I want it to have bomb proof internals. Overbuild and under utilize. Forged crank, forged pistons etc... I want it to be reliable enough that I’m confident in my wife and toddler heading across the Smokey’s in it to rod run in Pigeon Forge,TN and back while I’m at work. I want a stump puller, lopey cam that screams “listen to me I’m cammed!” And sounds really awesome when I pull in somewhere to turn heads and get people looking. This is the part I really don’t know how much you can balance with drivability and reliability(remember it has EFI and power disc so it needs usable vacuum boost)

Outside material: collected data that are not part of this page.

Definition step_ok (now : Z) (key : string * string) (s : Step) : Prop :=
  step_DeploymentID s = fst key /\ step_Name s = snd key /\
  (step_CompletedAt s <> None <-> StepStatus_Terminal (step_Status s) = true) /\
  (step_Status s <> StepStatusPending -> step_StartedAt s <> None) /\
  (forall x, step_StartedAt s = Some x -> x <= now) /\
  (forall c, step_CompletedAt s = Some c -> exists x, step_StartedAt s = Some x /\ x <= c <= now).

Definition db_ok (now : Z) (db : Db) : Prop :=
  map_Forall (row_ok now) (deployments db) /\
  map_Forall (step_ok now) (deployment_steps db) /\
  (forall key, is_Some (deployment_steps db !! key) -> is_Some (deployments db !! fst key)).

(** How one operation may change an existing row: identity and creation are
    fixed and a pinned SSH key is kept. *)
Definition row_extends (d d' : Deployment) : Prop :=
  ID d' = ID d /\ PanelID d' = PanelID d /\ TelegramOperatorUserID d' = TelegramOperatorUserID d /\
  NodeName d' = NodeName d /\ CreatedAt d' = CreatedAt d /\
  (SSHHostKeyFingerprint d <> None -> SSHHostKeyFingerprint d' = SSHHostKeyFingerprint d) /\
  (StartedAt d <> None -> StartedAt d' = StartedAt d).

Section Facts.
Context (uuid_text : string -> option string).

(** Every operation leaves the tables alone, writes one row (and possibly a
    step of it), or adds a fresh row. *)
Inductive effect (now : Z) (db : Db) : Db -> Prop :=
  | effect_none : effect now db db
  | effect_new key d :
      deployments db !! key = None -> status d = StatusCreated -> StartedAt d = None -> CompletedAt d = None ->
      CreatedAt d = now -> UpdatedAt d = now -> ID d = key ->
      effect now db (with_deployment key d db)
  | effect_state key d p :
      deployments db !! key = Some d -> effect now db (with_deployment key (update_state_row now p d) db)
  | effect_row key d d' :
      deployments db !! key = Some d -> row_extends d d' -> status d' = status d -> CompletedAt d' = CompletedAt d ->
      StartedAt d' = StartedAt d -> UpdatedAt d' = now -> effect now db (with_deployment key d' db)
  | effect_step key d current p :
      deployments db !! key = Some d ->
      effect now db (mkDb (<[key := touch_row now current d]> (deployments db))
        (<[(key, rsp_Name p) := step_row now key p (deployment_steps db !! (key, rsp_Name p))]> (deployment_steps db))).

Lemma update_row_cases id f db :
  snd (update_row uuid_text id f db) = db \/
  exists key d d', deployments db !! key = Some d /\ f d = Some d' /\
    snd (update_row uuid_text id f db) = with_deployment key d' db.
Proof.
  unfold update_row. destruct (uuid_text id) as [key|]; [|by left].
  destruct (deployments db !! key) as [d|] eqn:Hd; [|by left].
  destruct (f d) as [d'|] eqn:Hf; [|by left]. right. by exists key, d, d'.
Qed.

Lemma repo_exec_effect now o db : effect now db (repo_exec uuid_text now o db).
Proof.
  destruct o as [random p|id p|id uuid|id a|id p|p|id f]; simpl.
  - unfold CreateDeployment. cbv zeta. destruct (if String.eqb (cdp_ID p) "" then _ else _) as [id|]; [|apply effect_none].
    destruct (negb _); [apply effect_none|]. destruct (uuid_text id) as [key|]; [|apply effect_none].
    destruct (uuid_text _) as [host|]; [|apply effect_none]. destruct (inet _) as [ip|]; [|apply effect_none].
    destruct (deployments db !! key) eqn:Hk; [apply effect_none|]. by apply effect_new.
  - unfold UpdateDeploymentState. case_match; [apply effect_none|].
    edestruct update_row_cases as [->|(key & d & d' & Hd & Hf & ->)]; [apply effect_none|].
    simplify_eq. by apply effect_state.
  - unfold SetRemnawaveNodeUUID. case_match; [apply effect_none|].
    edestruct update_row_cases as [->|(key & d & d' & Hd & Hf & ->)]; [apply effect_none|].
    apply bind_Some in Hf as (u & _ & [= <-]). by eapply effect_row.
  - unfold SetTargetVPSIP. case_match; [apply effect_none|].
    edestruct update_row_cases as [->|(key & d & d' & Hd & Hf & ->)]; [apply effect_none|].
    apply bind_Some in Hf as (u & _ & [= <-]). by eapply effect_row.
  - unfold SetNodeHostBinding. case_match; [apply effect_none|].
    edestruct update_row_cases as [->|(key & d & d' & Hd & Hf & ->)]; [apply effect_none|].
    apply bind_Some in Hf as (u & _ & [= <-]). by eapply effect_row.
  - unfold RecordDeploymentStep. case_match; [apply effect_none|].
    destruct (uuid_text _) as [key|]; [|apply effect_none].
    destruct (deployments db !! key) as [d|] eqn:Hd; [|apply effect_none]. by eapply effect_step.
  - unfold StoreIfAbsent. case_match; [apply effect_none|]. case_match; [apply effect_none|].
    destruct (uuid_text _) as [key|]; [|apply effect_none].
    destruct (deployments db !! key) as [d|] eqn:Hd; [|apply effect_none].
    simpl. eapply effect_row; try done. unfold row_extends. simpl. split_and!; try done.
    by destruct (SSHHostKeyFingerprint d).
Qed.

Lemma update_state_row_ok now0 now key p d :
  row_ok now0 key d -> now0 <= now -> row_ok now key (update_state_row now p d).
Proof.
  intros (H1 & H2 & H3 & H4 & H5 & H6) Hnow. unfold row_ok, update_state_row; simpl. split_and!; try done.
  - apply guard_Some_iff.
  - intros Hs. by rewrite bool_decide_false.
  - intros s. case_bool_decide as Hc; [intros Hs; specialize (H4 s Hs); lia|].
    intros [= <-]. destruct (StartedAt d) as [s|] eqn:Hs; simpl; [specialize (H4 s eq_refl)|]; lia.
  - destruct (Status_Terminal (usp_Status p)) eqn:Ht; [|done]. intros c [= <-].
    rewrite bool_decide_false by (intros Heq; by rewrite Heq in Ht). eexists. split; [done|].
    destruct (CompletedAt d) as [c|] eqn:Hc; simpl.
    + destruct (H5 c eq_refl) as (s & -> & Hs). simpl. lia.
    + destruct (StartedAt d) as [s|] eqn:Hs; simpl; [specialize (H4 s eq_refl)|]; lia.
  - lia.
Qed.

I don’t care about hp at 5500 rpm. I don’t care for the car to ever see 75 mph. I don’t need bragging rights from a Dyno sheet.

I want it to be reliable, look good and sound better.

Budget I’d like to stay at or under 7500$, but I can go as high as say 10 if need be. Higher than that I’ll just buy a Butler or Nightmare drop in.

What kind of cams should I be looking at so when I sit down with the builder I have an idea of the direction we should go? I know what lift and duration are but not really what the numbers mean and how to read them.

I talked with him briefly and he basically said hydraulic cam, roller rockers, probably aluminum heads(recommendations?), but never got into the internals. Cam brands? Upper kits and lower rotating assembly kit recommendations? Through butler the kits are about 5k for both, but I kinda figure you can piece it together cheaper?? Plus I don’t know what kind of end game those kits produce.

Would either a big bore or stroker kit be more beneficial over the other for low end torque and ultimately reliability and especially drivability. Like I said, my wife takes our 4 year old and cruises without me. What you send your wife and daughter out in?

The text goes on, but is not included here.